Tras la política, ¿qué? “Pues pedí la excedencia como asesor jurídico central y me dediqué al ejercicio profesional de la abogacía. Y así sigo, cuando cumpla 70 ya dejaré de ser funcionario, de manera que ya no voy a pedir el reingreso”. Queda, para completar el currículum, su paso por Caja Navarra, “sí, y tengo un magnífico recuerdo de mi pertenencia a su Consejo de Administración. En el primer periodo, que se inició en 1979 y finalizó en 1991, ocupó la dirección general Juan Luis Uranga, y en el segundo, entre 2004 y 2012, Enrique Goñi. Y, pese a que el marco macroecómico y regulatorio del primer periodo tenía muy poco que ver con el del segundo, valoro positivamente la gestión de ambos”.

“El relato que hablaba de hundimiento, de quiebra, de saqueo, de estafa a 26.000 navarros y de toda clase de irregularidades ha quedado desmentido”

Ya, pero ese segundo periodo ha resultado bastante controvertido, y de hecho le llevó en octubre a declarar ante la comisión parlamentaria sobre Caja Navarra.

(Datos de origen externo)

Definition not_found : ConsoleEntry :=
  console_warn "⚠️ MapView not found on event (detail.view/target.view)".

(** A run that did nothing but be called. *)
Definition silent_noop {A} (r : Run A) (c : Call) (w : World) (a : A) : Prop :=
  r = mkRun [c] w (Normal a).

Definition keeps_view {A} (m : M A) : Prop :=
  ∀ w, _view (world (m w)) = _view w.

(** The graphic [dropMarker] builds. *)
Definition marker (lon lat : number) (title : option string) : Graphic.t :=
  Graphic.mk
    (Graphic.point lon lat)
    (Graphic.simple_marker 10%float)
    (Attributes.mk (match title with Some t => t | None => "Point" end) lon lat)
    (PopupTemplate.mk "{title}" "Lon: {lon}<br>Lat: {lat}").

Definition graphics_of (w : World) (v : ref) : list Graphic.t :=
  MapView.graphics (store w v).

Definition popup_of (w : World) (v : ref) : option Popup.t :=
  MapView.popup (store w v).

#[global] Instance Handle_eq_dec : EqDecision Handle.t.
Proof. solve_decision. Defined.

Definition listeners_of (w : World) (v : ref) : list MapView.Listener :=
  MapView.listeners (store w v).

(** The listeners registered under the handle [h]. *)
Definition registered (h : Handle.t) (w : World) : list MapView.Listener :=
  filter (λ l, MapView.id l = Handle.registration h) (listeners_of w (Handle.owner h)).

Definition is_invocation (h : Handle.t) (c : Call) : bool :=
  match c with
  | listener_invoked h' => bool_decide (h' = h)
  | _ => false
  end.

(** How many times a run called the listener registered under [h]. *)
Definition invocations (h : Handle.t) (tr : list Call) : nat :=
  length (List.filter (is_invocation h) tr).

Definition hide_in (reason : option string) (w : World) : World :=
  if loader_showing w
  then with_console (console w ++ [hidden_message reason])
         (with_document (Document.with_loader (Some (Loader.mk true)) (document w)) w)
  else w.

Definition unsubscribe (h : Handle.t) (w : World) : World :=
  with_store (<[Handle.owner h :=
    MapView.with_listeners
      (filter (λ l, MapView.id l ≠ Handle.registration h)
         (listeners_of w (Handle.owner h)))
      (store w (Handle.owner h))]> (store w)) w.

Definition ids (ls : list MapView.Listener) : list nat := MapView.id <$> ls.

#[global] Instance Occurrence_eq_dec : EqDecision Host.Occurrence.
Proof. solve_decision. Defined.

(** The listener [hideLoaderOnFirstLayerCreate] registers. *)
Definition first_layer_listener (n : nat) : MapView.Listener :=
  MapView.mkListener n "layerview-create" (hide_and_unsubscribe "layerview-create").

(** The header [updateHeaderFromPortalItem] writes for a portal item. *)
Definition header_of (item : PortalItem.t) : NavLogo.t :=
  NavLogo.mk
    (PortalItem.title item)
    (Some (match PortalItem.snippet item with Some s => s | None => "" end))
    (PortalItem.thumbnailUrl item)
    (PortalItem.itemPageUrl item)
    (Some "Thumbnail of map").

(** The portal item of the map a view shows. *)
Definition item_of (w : World) (v : ref) : option PortalItem.t :=
  m ← MapView.map (store w v); WebMap.portalItem m.

Definition ready_entry (h : ref) : ConsoleEntry :=
  console_log "✅ MapView is ready:" (Some (arg_view h)).

Definition fallback_timer : Timer.t := Timer.mk (hide "timeout fallback") 5000.

(** Between two worlds the loader element is the same, or it was showing and
    is now hidden. *)
Definition hides_only (w w' : World) : Prop :=
  loader w' = loader w
  ∨ (loader_showing w = true ∧ loader w' = Some (Loader.mk true)).

(** With the loader not showing in the first world, the document and the
    console of the second are those of the first. *)
Definition quiet (w w' : World) : Prop :=
  loader_showing w = false → document w' = document w ∧ console w' = console w.

(** A program every run of which relates the world it starts in to the
    world it leaves by [R]. *)
Definition respects (R : World → World → Prop) {A} (m : M A) : Prop :=
  ∀ w, R w (world (m w)).

(** Everything of a view but its graphics. *)
Definition same_but_graphics (o o' : MapView.t) : Prop :=
  MapView.map o' = MapView.map o ∧ MapView.popup o' = MapView.popup o
  ∧ MapView.listeners o' = MapView.listeners o
  ∧ MapView.requests o' = MapView.requests o.

(** The world [updateHeaderFromPortalItem] leaves. *)
Definition update_header (w : World) : World :=
  match stored_portalItem w, navLogo w with
  | Some item, Some _ =>
      with_document (Document.with_navLogo (Some (header_of item)) (document w)) w
  | _, _ => w
  end.

(** Everything of a view but its listeners. *)
Definition same_but_listeners (o o' : MapView.t) : Prop :=
  MapView.map o' = MapView.map o ∧ MapView.graphics o' = MapView.graphics o
  ∧ MapView.popup o' = MapView.popup o
  ∧ MapView.requests o' = MapView.requests o.

(** What the callbacks leave alone: the stored handle, the header element,
    and of every view all but its listeners. *)
Definition callbacks_frame (w w' : World) : Prop :=
  _view w' = _view w ∧ navLogo w' = navLogo w
  ∧ ∀ v, same_but_listeners (store w v) (store w' v).

(** What the methods that act on the stored view leave alone: the timers,
    the console, the document, and every view but the stored one. *)
Definition stored_view_only (w w' : World) : Prop :=
  timers w' = timers w ∧ console w' = console w ∧ document w' = document w
  ∧ ∀ v, _view w ≠ Some v → store w' v = store w v.

(** ** Reasoning about runs *)

(** Unfolds the service and the monad down to runs, then computes. *)
Ltac run_js :=
  unfold after,
    App.arcgisViewReadyChange,
    MapService.setView, MapService.view, MapService.updateHeaderFromPortalItem,
    MapService.hideLoader, MapService.hideLoaderOnFirstLayerCreate,
    MapService.goTo, MapService.clearGraphics, MapService.dropMarker,
    Engine.on, Engine.remove, Engine.goTo, Engine.graphics_add,
    Engine.graphics_removeAll, Engine.popup_open, Engine.setTimeout,
    Engine.update, log, ret, gets, modify, call, throw,
    mbind, M_bind, mret, M_ret in *;
  cbn [trace world result app] in *.

(** ** The stored handle (C6) *)

Example view_before_setView :
  result (MapService.view (new_MapService page)) = Normal None.
Proof. reflexivity. Qed.

Example second_setView_wins :
  result ((MapService.setView 1;; MapService.setView 2;; MapService.view) page)
  = Normal (Some 2).
Proof. reflexivity. Qed.

(** C6. [setView] overwrites the stored handle and does nothing else, and
    [view] only reads it: nothing is stored in a new service; after
    [setView h1] the getter returns [h1]; after [setView h1] and then
    [setView h2] it returns [h2], whatever [h1] was. *)
Theorem setView_overwrites_view_reads (w : World) (h1 h2 : ref) :
  result (MapService.view (new_MapService w)) = Normal None
  ∧ MapService.setView h1 w = mkRun [svc_setView h1] (with_view (Some h1) w) (Normal tt)
  ∧ result ((MapService.setView h1;; MapService.view) w) = Normal (Some h1)
  ∧ result ((MapService.setView h1;; MapService.setView h2;; MapService.view) w)
    = Normal (Some h2)
  ∧ after (MapService.setView h1;; MapService.setView h2) w = with_view (Some h2) w
  ∧ MapService.view w = mkRun [] w (Normal (_view w)).
Proof. repeat split. Qed.

(** ** The header (C1) *)

Example header_of_parks :
  navLogo (after (MapService.setView 1;; MapService.updateHeaderFromPortalItem) page)
  = Some (NavLogo.mk (Some "Parks") (Some "") (Some "t.png") (Some "p.html")
            (Some "Thumbnail of map")).
Proof. reflexivity. Qed.

Example header_without_element :
  after (MapService.setView 1;; MapService.updateHeaderFromPortalItem)
    (with_document (Document.mk None None) page)
  = with_view (Some 1) (with_document (Document.mk None None) page).
Proof. reflexivity. Qed.

(** C1. [updateHeaderFromPortalItem] writes the five header fields together
    or not at all.  When the stored handle leads to a portal item and the
    header element exists, the element ends with heading = title,
    description = snippet (the empty string when the snippet is absent),
    thumbnail = thumbnail URL, href = item page URL and label =
    "Thumbnail of map", whatever it held before, and nothing else changes;
    when the item or the element is absent the world is left as it was. *)
Theorem updateHeader_all_or_nothing (w : World) :
  let r := MapService.updateHeaderFromPortalItem w in
  result r = Normal tt
  ∧ match stored_portalItem w, navLogo w with
    | Some item, Some _ =>
        navLogo (world r) = Some (NavLogo.mk
          (PortalItem.title item)
          (Some (match PortalItem.snippet item with Some s => s | None => "" end))
          (PortalItem.thumbnailUrl item)
          (PortalItem.itemPageUrl item)
          (Some "Thumbnail of map"))
        ∧ same_but_navLogo w (world r)
    | _, _ => world r = w
    end.
Proof.
  destruct w as [v s [logo ld] c t].
  unfold stored_portalItem, navLogo, same_but_navLogo, loader. run_js. cbn.
  destruct v as [v|]; cbn; [|done].
  destruct (MapView.map (s v)) as [[item]|]; cbn; [|done].
  by destruct item as [item|], logo as [logo|].
Qed.

(** ** The loader (C2) *)

Example hideLoader_twice_on_page :
  after (MapService.hideLoader None;; MapService.hideLoader (Some "again")) page
  = with_console [console_log "✅ Loader hidden (view ready)" None]
      (with_document (Document.mk (Some blank_logo) (Some (Loader.mk true))) page).
Proof. reflexivity. Qed.

(** C2. [hideLoader] is idempotent.  A call on a showing loader hides it and
    logs the reason once; a call when the loader is absent or already hidden
    changes nothing; so a second call in a row is always a no-op, and the
    world after two calls is the world after one. *)
Theorem hideLoader_idempotent (w : World) (reason reason' : option string) :
  let once := MapService.hideLoader reason w in
  let twice := (MapService.hideLoader reason;; MapService.hideLoader reason') w in
  result once = Normal tt ∧ result twice = Normal tt
  ∧ world twice = world once
  ∧ after (MapService.hideLoader reason') (world once) = world once
  ∧ loader_showing (world once) = false
  ∧ world once =
      (if loader_showing w
       then with_console (console w ++ [hidden_message reason])
              (with_document (Document.with_loader (Some (Loader.mk true)) (document w)) w)
       else w).
Proof.
  destruct w as [v s [logo [[[|]]|]] c t];
    unfold loader_showing, loader, hidden_message; run_js; cbn;
    repeat split.
Qed.

(** ** The ready notification (C3, C4, C5) *)

Example both_paths_prefers_detail :
  _view (after (App.arcgisViewReadyChange
                  (CustomEvent.mk (Some (Detail.mk (Some 1))) (Some (Target.mk (Some 2)))))
               page) = Some 1.
Proof. reflexivity. Qed.

Example empty_detail_falls_back :
  _view (after (App.arcgisViewReadyChange
                  (CustomEvent.mk (Some (Detail.mk None)) (Some (Target.mk (Some 2)))))
               page) = Some 2.
Proof. reflexivity. Qed.

Lemma view_of_paths (event : CustomEvent.t) :
  App.view_of event =
    match detail_view event with
    | Some v => Some v
    | None => target_view event
    end.
Proof. reflexivity. Qed.

(** What the handler does once it has a handle. *)
Lemma ready_run (event : CustomEvent.t) (w : World) (h : ref) :
  App.view_of event = Some h →
  App.arcgisViewReadyChange event w =
    (log (fired event);;
     log (console_log "✅ MapView is ready:" (Some (arg_view h)));;
     MapService.setView h;;
     MapService.updateHeaderFromPortalItem;;
     MapService.hideLoader (Some "view ready");;
     MapService.hideLoaderOnFirstLayerCreate;;
     Engine.setTimeout (hide "timeout fallback") 5000;;
     ret tt) w.
Proof.
  intros H. unfold App.arcgisViewReadyChange, fired. cbv zeta. rewrite H.
  reflexivity.
Qed.

(** C3. The handler takes the handle from [detail.view] when there is one and
    otherwise from [target.view], and stores it: a notification with a
    handle at [detail.view] has that one stored, and a notification with a
    handle only at [target.view] has that one stored. *)
Theorem handle_adopted_from_either_path (event : CustomEvent.t) (w : World) (h : ref) :
  detail_view event = Some h ∨ (detail_view event = None ∧ target_view event = Some h) →
  let r := App.arcgisViewReadyChange event w in
  App.view_of event = Some h
  ∧ _view (world r) = Some h
  ∧ head (trace r) = Some (svc_setView h)
  ∧ result r = Normal tt.
Proof.
  intros H r.
  assert (Hv : App.view_of event = Some h).
  { rewrite view_of_paths. destruct H as [->|[-> ->]]; reflexivity. }
  split; [exact Hv|]. subst r. rewrite (ready_run _ _ _ Hv).
  destruct w as [v s [logo ld] c t]. run_js. cbn.
  destruct (MapView.map (s h)) as [[[item|]]|], logo as [logo|],
    ld as [[[|]]|]; cbn; done.
Qed.

Lemma handle_adopted_from_target_only :
  let event := ready 1 in
  detail_view event = None ∧ target_view event = Some 1
  ∧ _view (after (App.arcgisViewReadyChange event) page) = Some 1.
Proof.
  split; [reflexivity|]. split; [reflexivity|].
  apply (handle_adopted_from_either_path (ready 1) page 1).
  right. split; reflexivity.
Defined.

Nos explica que “en ese segundo periodo, hubo dos etapas muy diferentes. Entre 2004 y 2008, la economía española pasó por uno de sus momentos más expansivos y Caja Navarra, bajo la dirección de Enrique Goñi, experimentó un espectacular incremento en sus magnitudes más relevantes: recursos administrados, crédito a la clientela, beneficio obtenido, importe de la Obra Social, etc. Pero a partir de 2008 la economía internacional, y la española, sufrieron una pavorosa crisis y Caja Navarra fue una de las Cajas que mejor capeó el temporal que originó esa crisis. Por eso, y aunque pueda parecer paradójico, la etapa de la que guardo un mejor recuerdo, y de la que me siento más satisfecho de mi contribución como consejero y como presidente del Consejo, es la comprendida entre 2008 y 2012”.

Asiáin rechaza con energía “el negativo relato sobre Caja Navarra que protagonizaron las fuerzas políticas que apoyaron en 2015 el actual Gobierno cuatripartito”, y dice que se ha ido desmoronando como un castillo de arena a medida que se han ido conociendo los datos oficiales y las valoraciones de los Juzgados y Tribunales, incluido el Tribunal Supremo, y de expertos independientes de todo tipo: auditores, CNMV, Banco de España, peritos judiciales, etc”. Insiste en que “ese relato, que hablaba de hundimiento, de quiebra, de saqueo, de estafa a 26.000 navarros y de toda clase de irregularidades, ha sido desmentido en todas esas instancias y quienes lo crearon y lo repitieron han quedado desautorizados”.

Añade cifras y argumentos que ya desgranó ante la comisión para demostrar su versión de los hechos, y aunque reconoce que los directivos y administradores de Caja Navarra del periodo 2004-2012 “no pudimos alcanzar nuestro objetivo de que la entidad liderara un banco mediano cotizado”, mantiene que Caja Navarra ha sido una de las Cajas que mejor ha logrado superar la crisis, y pone el acento en que “ni Caja Navarra ni Banca Cívica le han costado un euro a los contribuyentes”.

Se ha hecho muy tarde, a la entrevista sigue la conversación pero tanto él como nosotros tenemos que volver a nuestras ocupaciones y nos vamos, mirando de reojo lo cuadros ante los que pasamos camino de la puerta.